Mark Rothko is famous for bright strips of oil paint on large canvases, and he was huge during the early years of Po-Mo. That is, post-modernism, essentially the "free market economics" of the art world -- a lot of people love it, and in this student-of-art-history's opinion, a lot of people are fucking stupid. Don't get me wrong, there were some good things that came out of Po-Mo, like there were some good things that have come out of free market economics (just don't ask me to name any), and artists didn't do nearly as much damage to the art world in the name of post-modernism as economists have done to the global economy in the name of free market economics -- but I digress, I wanted to talk about Rothko.
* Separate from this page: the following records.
(* ===== verification/SyncInfo.v ===== *)
(** * Sync info messages and the header tracker

    src/chain/src/sync_info.rs: the message a node describes its chain with, built from
    the chain at fixed offsets below the tip, and its parser for both versions; and
    src/chain/src/tracker.rs, the best header seen. The serialization of a header is the
    interface [HeaderIO]. *)

From S2P Require Import Prelude ChainConfig VotingCodec Voting Header Difficulty Pow HeaderStore.
From S2P Require Import HeaderChain HeaderChainInv HeaderChainReach.
Import ChainConfig VotingCodec HeaderStore HeaderChain HeaderChainInv HeaderChainReach.

(** [Header::scorex_serialize_bytes] and [scorex_parse_bytes]. *)
Class HeaderIO := {
  header_serialize : Header -> option (list Z);
  header_parse : list Z -> option Header;
}.

Class HeaderIOLaws `{HeaderIO} : Prop :=
  header_parse_serialize : forall h bs, header_serialize h = Some bs -> header_parse bs = Some h.

Module SyncInfo.

Definition SYNC_OFFSETS : list Z := [0; 16; 128; 512].
Definition MAX_V1_HEADER_IDS : Z := 1001.
Definition MAX_V2_HEADERS : Z := 50.
Definition MAX_V2_HEADER_SIZE : Z := 1000.
Definition V2_MODE_BYTE : Z := 255.

Inductive SyncInfo := V1 (header_ids : list (list Z)) | V2 (headers : list Header).

Inductive sync_error :=
  | EmptyBody
  | BadCount
  | TooManyIds (count : Z)
  | TruncatedIds
  | MissingMode
  | WrongMode (mode : Z)
  | MissingCount
  | TooManyHeaders (count : Z)
  | HeaderSize (i : Z)
  | HeaderTooLarge (i size : Z)
  | HeaderTruncated (i : Z)
  | HeaderUnparsable.

Section Build.
Context {C : Type -> Type} `{LruCache C} `{HeaderIO} {RuleStatus : Type} `{SigmaIO RuleStatus}.

Local Notation "'let*' x ':=' m 'in' k" := (bind m (fun x => k))
  (at level 10, x pattern, m at level 100, k at level 200).

(** The heights of the offsets that are not below the base. *)
Definition sync_targets (tip_height base_height : Z) : list Z :=
  omap (fun offset =>
    match checked_sub tip_height offset with
    | Some h => if base_height <=? h then Some h else None
    | None => None
    end) SYNC_OFFSETS.

(** The serialized headers of the message; a header that does not serialize panics. *)
Fixpoint serialize_all (hs : list Header) : option (list Z) :=
  match hs with
  | [] => Some []
  | h :: hs' =>
      match header_serialize h, serialize_all hs' with
      | Some bs, Some rest => Some (put_u16 (as_u16 (Z.of_nat (length bs))) ++ bs ++ rest)
      | _, _ => None
      end
  end.

Definition build_sync_info : M C (list Z) :=
  let preamble := put_u16 0 ++ [V2_MODE_BYTE] in
  let* empty := gets is_empty in
  if empty : bool then ret (preamble ++ [0])
  else
    let* tip_height := gets chain_height in
    let* n := gets len in
    let* r := header_at (sub_u32 tip_height (sub_u32 (as_u32 n) 1)) in
    let base_height := match r with Some h => height h | None => 1 end in
    let* selected := headers_at (sync_targets tip_height base_height) in
    let* bodies := expect_some (serialize_all selected) in
    ret (preamble ++ [as_u8 (Z.of_nat (length selected))] ++ bodies).

End Build.

Section Parse.
Context `{HeaderIO} {RuleStatus : Type} `{SigmaIO RuleStatus}.

Fixpoint read_header_ids (n : nat) (l : list Z) : result sync_error (list (list Z)) :=
  match n with
  | O => Ok []
  | S n' =>
      let? (id, l') := ok_or (read_exact 32 l) TruncatedIds in
      let? ids := read_header_ids n' l' in
      Ok (id :: ids)
  end.

Definition parse_v1 (count : Z) (l : list Z) : result sync_error SyncInfo :=
  if MAX_V1_HEADER_IDS <? count then Err (TooManyIds count)
  else
    let? ids := read_header_ids (Z.to_nat count) l in
    Ok (V1 ids).

Fixpoint read_headers (n : nat) (i : Z) (l : list Z) : result sync_error (list Header) :=
  match n with
  | O => Ok []
  | S n' =>
      let? (size, l) := ok_or (get_u16 l) (HeaderSize i) in
      if MAX_V2_HEADER_SIZE <? size then Err (HeaderTooLarge i size)
      else
        let? (bytes, l) := ok_or (read_exact (Z.to_nat size) l) (HeaderTruncated i) in
        let? h := ok_or (header_parse bytes) HeaderUnparsable in
        let? hs := read_headers n' (i + 1) l in
        Ok (h :: hs)
  end.

Definition parse_v2 (l : list Z) : result sync_error SyncInfo :=
  match l with
  | [] => Err MissingMode
  | mode :: l =>
      if negb (mode =? V2_MODE_BYTE) then Err (WrongMode mode)
      else
        match l with
        | [] => Err MissingCount
        | count :: l =>
            if MAX_V2_HEADERS <? count then Err (TooManyHeaders count)
            else
              let? hs := read_headers (Z.to_nat count) 0 l in
              Ok (V2 hs)
        end
  end.

Definition parse_sync_info (body : list Z) : result sync_error SyncInfo :=
  match body with
  | [] => Err EmptyBody
  | _ =>
      let? (count, l) := ok_or (get_u16 body) BadCount in
      if 0 <? count then parse_v1 count l else parse_v2 l
  end.

End Parse.

(** ** The tracker *)

Record TrackedTip := mk_tip { tracked_height : Z; tracked_id : id32 }.

(** [HeaderTracker]: its one field. *)
Definition HeaderTracker : Type := option TrackedTip.
Definition tracker_new : HeaderTracker := None.

Definition observe (h : Header) (t : HeaderTracker) : HeaderTracker :=
  let dominated := match t with None => true | Some tip => tracked_height tip <? height h end in
  if dominated then Some (mk_tip (height h) (header_id h)) else t.

Definition best_height (t : HeaderTracker) : option Z := tracked_height <$> t.
Definition best_header_id (t : HeaderTracker) : option id32 := tracked_id <$> t.

(** The tracker holds the first of the highest headers it was shown. *)
Lemma tracker_best (hs : list Header) h0 :
  exists i x, (h0 :: hs) !! i = Some x /\
    foldl (fun t h => observe h t) tracker_new (h0 :: hs) = Some (mk_tip (height x) (header_id x)) /\
    (forall j y, (h0 :: hs) !! j = Some y -> height y <= height x /\ ((j < i)%nat -> height y < height x)).
Proof.
  induction hs as [|h hs IH] using rev_ind.
  { exists 0%nat, h0. split_and!; [done..|]. intros [|j] y Hy; cbn in Hy; simplify_eq. lia. }
  destruct IH as (i & x & Hi & Hf & Hmax). rewrite app_comm_cons, foldl_app, Hf. cbn [foldl].
  unfold observe. cbn [tracked_height].
  pose proof (lookup_lt_Some _ _ _ Hi). destruct (Z.ltb_spec (height x) (height h)) as [Hlt|Hge].
  - exists (length (h0 :: hs)), h. split_and!; [by apply list_lookup_middle|done|].
    intros j y [Hy|[Hj Hy]]%lookup_app_Some.
    + destruct (Hmax j y Hy). lia.
    + apply list_lookup_singleton_Some in Hy as [? <-]. lia.
  - exists i, x. split_and!; [by apply lookup_app_l_Some|done|].
    intros j y [Hy|[Hj Hy]]%lookup_app_Some; [by apply Hmax|].
    apply list_lookup_singleton_Some in Hy as [? <-]. lia.
Qed.


(** ** Building and parsing *)

Section Props.
Context {C : Type -> Type} `{LruLaws C} `{HeaderIOLaws} {RuleStatus : Type} `{SigmaIOLaws RuleStatus}.
Variable preimage : id32 -> option Header.
Implicit Types c : HeaderChain C.

(** The parser's caps: at most 1001 ids of 32 bytes, or at most 50 headers. *)
Lemma read_ids_bounds n l ids : read_header_ids n l = Ok ids -> length ids = n /\ Forall (fun id => length id = 32%nat) ids.
Proof.
  revert l ids. induction n as [|n IH]; intros l ids; cbn; [by intros [= <-]|].
  destruct (read_exact 32 l) as [[id l']|] eqn:Er; [|done]. cbn.
  destruct (read_header_ids n l') as [ids'|] eqn:Ei; [|done]. cbn. intros [= <-].
  apply read_exact_Some in Er as [_ Hlen]. destruct (IH _ _ Ei). split; [cbn; lia|by constructor].
Qed.

Lemma read_headers_bounds n i l hs : read_headers n i l = Ok hs -> length hs = n.
Proof.
  revert i l hs. induction n as [|n IH]; intros i l hs; cbn; [by intros [= <-]|].
  destruct (get_u16 l) as [[size l1]|]; [|done]. cbn. destruct (_ <? size); [done|].
  destruct (read_exact _ l1) as [[bytes l2]|]; [|done]. cbn. destruct (header_parse bytes); [|done]. cbn.
  destruct (read_headers n _ l2) as [hs'|] eqn:E; [|done]. cbn. intros [= <-]. cbn. f_equal. by eapply IH.
Qed.

Lemma parse_sync_info_bounds body info :
  parse_sync_info body = Ok info ->
  match info with
  | V1 ids => 0 < Z.of_nat (length ids) <= MAX_V1_HEADER_IDS /\ Forall (fun id => length id = 32%nat) ids
  | V2 hs => Z.of_nat (length hs) <= MAX_V2_HEADERS
  end.
Proof.
  unfold parse_sync_info. destruct body as [|b body]; [done|].
  destruct (get_u16 (b :: body)) as [[count l]|]; [|done]. cbn [ok_or result_bind].
  destruct (Z.ltb_spec 0 count).
  - unfold parse_v1. destruct (Z.ltb_spec MAX_V1_HEADER_IDS count); [done|].
    destruct (read_header_ids _ l) as [ids|] eqn:E; [|done]. cbn. intros [= <-].
    destruct (read_ids_bounds _ _ _ E) as [Hl ?]. split; [|done]. lia.
  - unfold parse_v2. destruct l as [|mode l]; [done|]. destruct (negb _); [done|].
    destruct l as [|n l]; [done|]. destruct (Z.ltb_spec MAX_V2_HEADERS n); [done|].
    destruct (read_headers _ _ l) as [hs|] eqn:E; [|done]. cbn. intros [= <-].
    apply read_headers_bounds in E. unfold MAX_V2_HEADERS in *. lia.
Qed.

(** A header's bytes fit the message. *)
Definition fits (h : Header) : Prop :=
  exists bs, header_serialize h = Some bs /\ Z.of_nat (length bs) <= MAX_V2_HEADER_SIZE.

Lemma read_serialized hs i :
  Forall fits hs ->
  exists bodies, serialize_all hs = Some bodies /\ read_headers (length hs) i bodies = Ok hs.
Proof.
  intros Hf. revert i. induction Hf as [|h hs (bs & Hs & Hlen) _ IH]; intros i; [by exists []|].
  destruct (IH (i + 1)) as (rest & Hr & Hread). unfold MAX_V2_HEADER_SIZE in Hlen.
  cbn [serialize_all]. rewrite Hs, Hr. eexists. split; [done|]. cbn [length read_headers].
  assert (as_u16 (Z.of_nat (length bs)) = Z.of_nat (length bs)) as ->.
  { unfold as_u16. apply Z.mod_small. lia. }
  rewrite get_put_u16 by (int_unfold; lia). cbn [ok_or result_bind].
  destruct (Z.ltb_spec MAX_V2_HEADER_SIZE (Z.of_nat (length bs))); [unfold MAX_V2_HEADER_SIZE in *; lia|].
  rewrite Nat2Z.id, read_exact_app. cbn [ok_or result_bind].
  rewrite (header_parse_serialize _ _ Hs). cbn [ok_or result_bind]. by rewrite Hread.
Qed.

(** The headers at the offsets below the tip. *)
Definition sync_headers (hs : list Header) : list Header :=
  match last hs with
  | None => []
  | Some t => omap (fun offset => header_with_height hs (height t - offset)) SYNC_OFFSETS
  end.

Lemma targets_found hs t b :
  linked hs -> last hs = Some t -> height <$> head hs = Some b -> 0 <= b ->
  omap (header_with_height hs) (sync_targets (height t) b) = sync_headers hs.
Proof.
  intros Hl Ht Hb Hpos. unfold sync_targets, sync_headers. rewrite Ht.
  induction SYNC_OFFSETS as [|o os IH]; [done|]. cbn [omap list_omap].
  assert (height t - o < b -> header_with_height hs (height t - o) = None) as Hlow.
  { intros Hlt. apply header_with_height_None. intros x [i Hi]%list_elem_of_lookup Hx.
    destruct hs as [|x0 hs]; [done|]. injection Hb as <-.
    rewrite (linked_height _ x0 _ _ Hl eq_refl Hi) in Hx. lia. }
  unfold checked_sub at 1. destruct (Z.ltb_spec (height t) o); [by rewrite Hlow by lia|].
  destruct (Z.leb_spec b (height t - o)); [|by rewrite Hlow by lia].
  cbn [omap list_omap]. by rewrite IH.
Qed.

Lemma sync_headers_in hs x : linked hs -> x ∈ sync_headers hs -> x ∈ hs.
Proof.
  intros Hl. unfold sync_headers. destruct (last hs) as [t|]; [|by intros ?%not_elem_of_nil].
  rewrite list_elem_of_omap. intros (o & _ & Hx). unfold header_with_height in Hx.
  destruct (list_find _ hs) as [[i y]|] eqn:E; [|done]. injection Hx as <-.
  apply list_find_Some in E as (Hi & _). by eapply list_elem_of_lookup_2.
Qed.

Lemma sync_headers_length hs : Z.of_nat (length (sync_headers hs)) <= 4.
Proof. unfold sync_headers. destruct (last hs); [|done]. cbn. by repeat case_match; cbn. Qed.

(** What the parser makes of a message with the builder's preamble. *)
Lemma parse_built n bodies :
  parse_sync_info ((put_u16 0 ++ [V2_MODE_BYTE]) ++ n :: bodies) =
    if MAX_V2_HEADERS <? n then Err (TooManyHeaders n)
    else let? hs := read_headers (Z.to_nat n) 0 bodies in Ok (V2 hs).
Proof.
  unfold parse_sync_info. rewrite <- app_assoc. destruct (put_u16 0 ++ _) as [|x xs] eqn:E.
  - by apply app_nil in E as [_ ?].
  - by rewrite <- E, get_put_u16 by done.
Qed.

(** the sync info a node builds from a chain whose headers it can read, and
    serialize within the size limit, is always built and parses back, as a version 2
    message, to the headers at the offsets 0, 16, 128 and 512 below the tip that the
    chain has, highest first. *)
Theorem sync_info_roundtrip hs c :
  repr preimage hs c -> served hs c -> Forall fits hs ->
  exists buf c', build_sync_info c = (Return buf, c') /\ parse_sync_info buf = Ok (V2 (sync_headers hs)).
Proof.
  intros Hr Hs Hfit.
  unfold build_sync_info, bind at 1, gets at 1. rewrite (is_empty_repr _ _ _ Hr).
  case_bool_decide as Hn; [subst hs; eexists _, _; split; [done|]; by rewrite parse_built|].
  destruct (last hs) as [t|] eqn:Et; [|by apply last_None in Et].
  destruct (repr_head_last _ _ _ _ Hr Et) as (b & Hb & Hu & Hh).
  unfold bind at 1, gets at 1. rewrite (chain_height_repr _ _ _ _ Hr Et). unfold bind at 1, gets at 1.
  assert (sub_u32 (height t) (sub_u32 (as_u32 (len c)) 1) = b) as ->.
  { unfold sub_u32, as_u32, len. rewrite (repr_index _ _ _ Hr), index_size by apply Hr.
    rewrite Zminus_mod_idemp_l, Zminus_mod_idemp_r.
    replace (height t - (Z.of_nat (length hs) - 1)) with b by lia. by apply as_u32_small. }
  destruct hs as [|x0 hs']; [done|]. set (hs := x0 :: hs') in *.
  assert (b = height x0) as -> by (pose proof (repr_base _ _ _ Hr) as Hb'; rewrite Hb in Hb'; by injection Hb').
  unfold bind at 1. pose proof (header_at_served preimage hs c (height x0) Hr Hs) as Hx0.
  rewrite (header_with_height_Some hs x0 (repr_linked _ _ _ Hr)) in Hx0 by left.
  destruct (header_at (height x0) c) as [r c1] eqn:E1. cbn [fst] in Hx0. subst r. cbn [fmap option_fmap option_map].
  pose proof (reads_le _ _ _ _ (reads_header_at (height x0)) E1) as Hle.
  unfold bind at 1.
  pose proof (headers_at_served preimage hs (sync_targets (height t) (height x0)) c1
    (repr_read _ _ _ _ Hle Hr) (served_read _ _ _ Hle Hs)) as Hsel.
  destruct (headers_at _ c1) as [r c2]. cbn [fst] in Hsel. subst r.
  rewrite (targets_found hs t (height x0)); [|apply Hr|done|done|int_unfold; lia].
  destruct (read_serialized (sync_headers hs) 0) as (bodies & Hbod & Hread).
  { apply Forall_forall. intros x Hx. rewrite Forall_forall in Hfit. by apply Hfit, sync_headers_in; [apply Hr|]. }
  unfold bind at 1. rewrite Hbod. cbn [expect_some ret]. eexists _, _. split; [reflexivity|].
  pose proof (sync_headers_length hs) as Hlen.
  cbn [app]. rewrite parse_built. unfold as_u8. rewrite Z.mod_small by lia.
  destruct (Z.ltb_spec MAX_V2_HEADERS (Z.of_nat (length (sync_headers hs)))); [unfold MAX_V2_HEADERS in *; lia|].
  rewrite Nat2Z.id. by rewrite Hread.
Qed.

End Props.


(** ** An example *)

Module Examples.
Import HeaderChainReach.Examples AssocLru.

(** Headers serialized as the list of their fields. *)
#[local] Instance field_io : HeaderIO := {
  header_serialize h :=
    let '(v0, v1, v2) := header_votes h in
    Some [version h; header_id h; parent_id h; ad_proofs_root h; transaction_root h; timestamp h;
          n_bits h; height h; extension_root h; v0; v1; v2];
  header_parse l :=
    match l with
    | [v; i; p; a; t; ts; nb; k; e; v0; v1; v2] => Some (mk_header v i p a t ts nb k e (v0, v1, v2))
    | _ => None
    end;
}.

#[local] Instance field_io_laws : HeaderIOLaws.
Proof. intros [v i p a t ts nb k e [[v0 v1] v2]] bs [= <-]. done. Qed.

Lemma sync_info_roundtrip_witness :
  exists buf c', build_sync_info restored = (Return buf, c') /\
    parse_sync_info buf = Ok (V2 (sync_headers [g1; h2; h3])).
Proof.
  apply (sync_info_roundtrip ex_preimage).
  - apply ex_restored.
  - apply ex_served.
  - repeat constructor; by eexists.
Defined.

End Examples.

End SyncInfo.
Rothko began as a modernist, vacillating between cubism and surrealism but eventually going off in his own direction. His most famous works, the "multiforms" became a sort of signature of the early years of Post-Moderism, and helped artists detached themselves from the rest of the world (although, one could argue that Modernism began this when art started to drift away from realism and the representation of what the artist literally saw, and started making art that was art simply by virtue of its existence). Abstract expressionism began with Rothko, who pushed this idea that his large paintings with giant blocks of solid color were somehow intensely spiritual, and while there's nothing wrong with it, the average person will look at a Rothko, read something he wrote about God and oneness and all things being equal and say "really?"

Now, a lot of artists are able to make weird art, talk about some kind of intimate relation to the work and/or god without alienating their viewers, but the mere fact that Po-Mo and especially abstract expressionism was entirely about alienating the viewer, those of us who consider ourselves contemporary artists begin to understand why most people stare at a piece and say "I don't get it". The problem with a lot of post-moderists works is that there is nothing to get, yet the artist bandies about making claims of experiencing some kind of deity through this piece and so it means so damn much to them and all they want to do is share their experience with -- wait, share? No. If they really wanted to "share their experience" of god with their viewers, they wouldn't have hogged the Peace Pipe.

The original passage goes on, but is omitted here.